La scuola – ha detto Bottiroli - è un ambiente educativo di apprendimento che le/gli
insegnanti devono anche organizzare per favorire la formazione, educativa e
culturale, di tutti. In questo ambiente, lei sostiene, l’insegnante deve
“mettere in
campo attività che gli alunni compiono da soli, individualmente o in situazione
cooperativa, a partire dalle attività di ricerca”
. Per organizzare ambienti
(classe e laboratori) e attività, non è forse necessario che anche gli insegnanti,
singolarmente e in gruppo, siano insegnanti ricercatori?

Gli insegnanti devono essere curiosi, ricercatori, quelli che si autoformano rispetto alle loro curiosità e al loro principio di sapere. Chi prova tutto ciò, contagia gli alunni in questo piano di soddisfacimento. Gli insegnanti devono cercare la bellezza – ha proseguito Dallariquelli universitari aumentano le loro conoscenze ma non frequentano corsi di formazione. Mi sembra offensivo che i docenti di altri ordini debbano essere formati ma non viene loro riconosciuto il diritto/dovere di compiere ricerca sia a livello cognitivo che estetico”.

La ricerca per gli insegnanti, però è necessaria anche per “mettere al centro del
processo formativo la strutturazione dell’identità personale”
degli alunni,
per personalizzare il curricolo, favorire scelte personali degli studenti, preferenze …
Dallari suggerisce, ad esempio, di assegnare compiti a casa e per le vacanze scelti dagli
alunni, perché possano lavorare in autonomia, senza aiuto di adulti, su quello in cui
riescono meglio. Infatti, a suo avviso, assegnare compiti, significa spesso delegare ai genitori che se lo possono permettere di fare a casa un compito gravoso. I compiti sono utili ammesso che siano esercizi di autonomia e di piacere produttivo. Il compito autoscelto è la misura di consapevolezza di qualcosa che può indicarci la via e che si inizia a sperimentare fin da giovani.
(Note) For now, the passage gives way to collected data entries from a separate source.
Definition of_fields (x : nat * list field) : option Event :=
  match x with
  | (0%nat, []) => Some (Ev.ControlLive)
  | (1%nat, []) => Some (Ev.JournalWritable)
  | (2%nat, [inr (inr (inl a))]) => Some (Ev.Dependency a)
  | (3%nat, [inr (inr (inl a)); inr (inr (inl b))]) => Some (Ev.Routing a b)
  | (4%nat, [inr (inl a)]) => Some (Ev.DesiredCapacity a)
  | (5%nat, [inl a; inr (inl b)]) => Some (Ev.PermitReserved a b)
  | (6%nat, [inl a; inr (inl b)]) => Some (Ev.ExecutorProven a b)
  | (7%nat, [inl a; inr (inl b)]) => Some (Ev.SessionLive a b)
  | (8%nat, [inl a; inr (inl b)]) => Some (Ev.RegistrationIntended a b)
  | (9%nat, [inl a; inr (inl b)]) => Some (Ev.Registered a b)
  | (10%nat, [inl a; inr (inl b)]) => Some (Ev.RegistrationLost a b)
  | (11%nat, [inl a; inr (inl b)]) => Some (Ev.ReadyAttempt a b)
  | (12%nat, [inl a; inl b; inr (inl c); inl d; inl e; inr (inl f)]) => Some (Ev.JobAcquisitionIntended a b c d e f)
  | (13%nat, [inl a; inl b; inl c; inr (inl d)]) => Some (Ev.JobAcquisitionResolved a b c d)
  | (14%nat, [inl a; inl b; inl c; inr (inl d); inl e]) => Some (Ev.JobAcquisitionResolvedAtEndpoint a b c d e)
  | (15%nat, [inl a; inr (inl b)]) => Some (Ev.AcquisitionProbeFailed a b)
  | (16%nat, [inl a; inr (inl b); inl c]) => Some (Ev.JobAcquisitionLost a b c)
  | (17%nat, [inl a; inl b; inr (inl c); inr (inl d); inl e; inr (inl f)]) => Some (Ev.JobOwned a b c d e f)
  | (18%nat, [inl a; inr (inl b)]) => Some (Ev.JobStarted a b)
  | (19%nat, [inl a; inr (inl b); inl c]) => Some (Ev.JobTerminalResult a b c)
  | (20%nat, [inl a; inr (inl b); inl c]) => Some (Ev.CompletionIntended a b c)
  | (21%nat, [inl a; inr (inl b)]) => Some (Ev.CompletionSendStarted a b)
  | (22%nat, [inl a; inr (inl b)]) => Some (Ev.RemoteAcked a b)
  | (23%nat, [inl a; inr (inl b)]) => Some (Ev.RemoteObservedTerminal a b)
  | (24%nat, [inl a; inr (inl b); inr (inr (inl c))]) => Some (Ev.CompletionAttemptFailed a b c)
  | (25%nat, [inl a; inr (inl b); inl c]) => Some (Ev.CompletionUnresolvable a b c)
  | (26%nat, [inl a; inr (inl b); inl c; inl d]) => Some (Ev.CompletionPayloadLost a b c d)
  | (27%nat, [inl a; inr (inl b)]) => Some (Ev.JobWorkerLost a b)
  | (28%nat, [inl a; inl b; inr (inl c)]) => Some (Ev.CleanupIntended a b c)
  | (29%nat, [inl a; inr (inl b); inr (inl c)]) => Some (Ev.SlotHeartbeat a b c)
  | (30%nat, [inl a; inr (inl b)]) => Some (Ev.SlotStale a b)
  | (31%nat, [inl a; inr (inl b)]) => Some (Ev.DiskPressureTerminalFence a b)
  | (32%nat, [inr (inr (inr a))]) => Some (Ev.CanaryObserved a)
  | (33%nat, [inl a; inr (inl b)]) => Some (Ev.PackageActivated a b)
  | (34%nat, [inr (inl a)]) => Some (Ev.PackageRetireIntended a)
  | _ => None
  end.

Lemma of_fields_fields e : of_fields (fields e) = Some e.
Proof. by destruct e. Qed.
A volte, però, le esperienze scolastiche possono essere negative e far provare ai ragazzi “l’impotenza appresa” quando, in uno studente, lo sbaglio riconduce il suo fallimento alla
propria incapacità e all’impossibilità di non poter far nulla per cambiare le cose. Le conseguenze sono il blocco e l’impotenza: non riesce più ad imparare.
“Come si possono incoraggiare gli studenti che sbagliano, evitando di renderli impotenti?” ha chiesto Bottiroli.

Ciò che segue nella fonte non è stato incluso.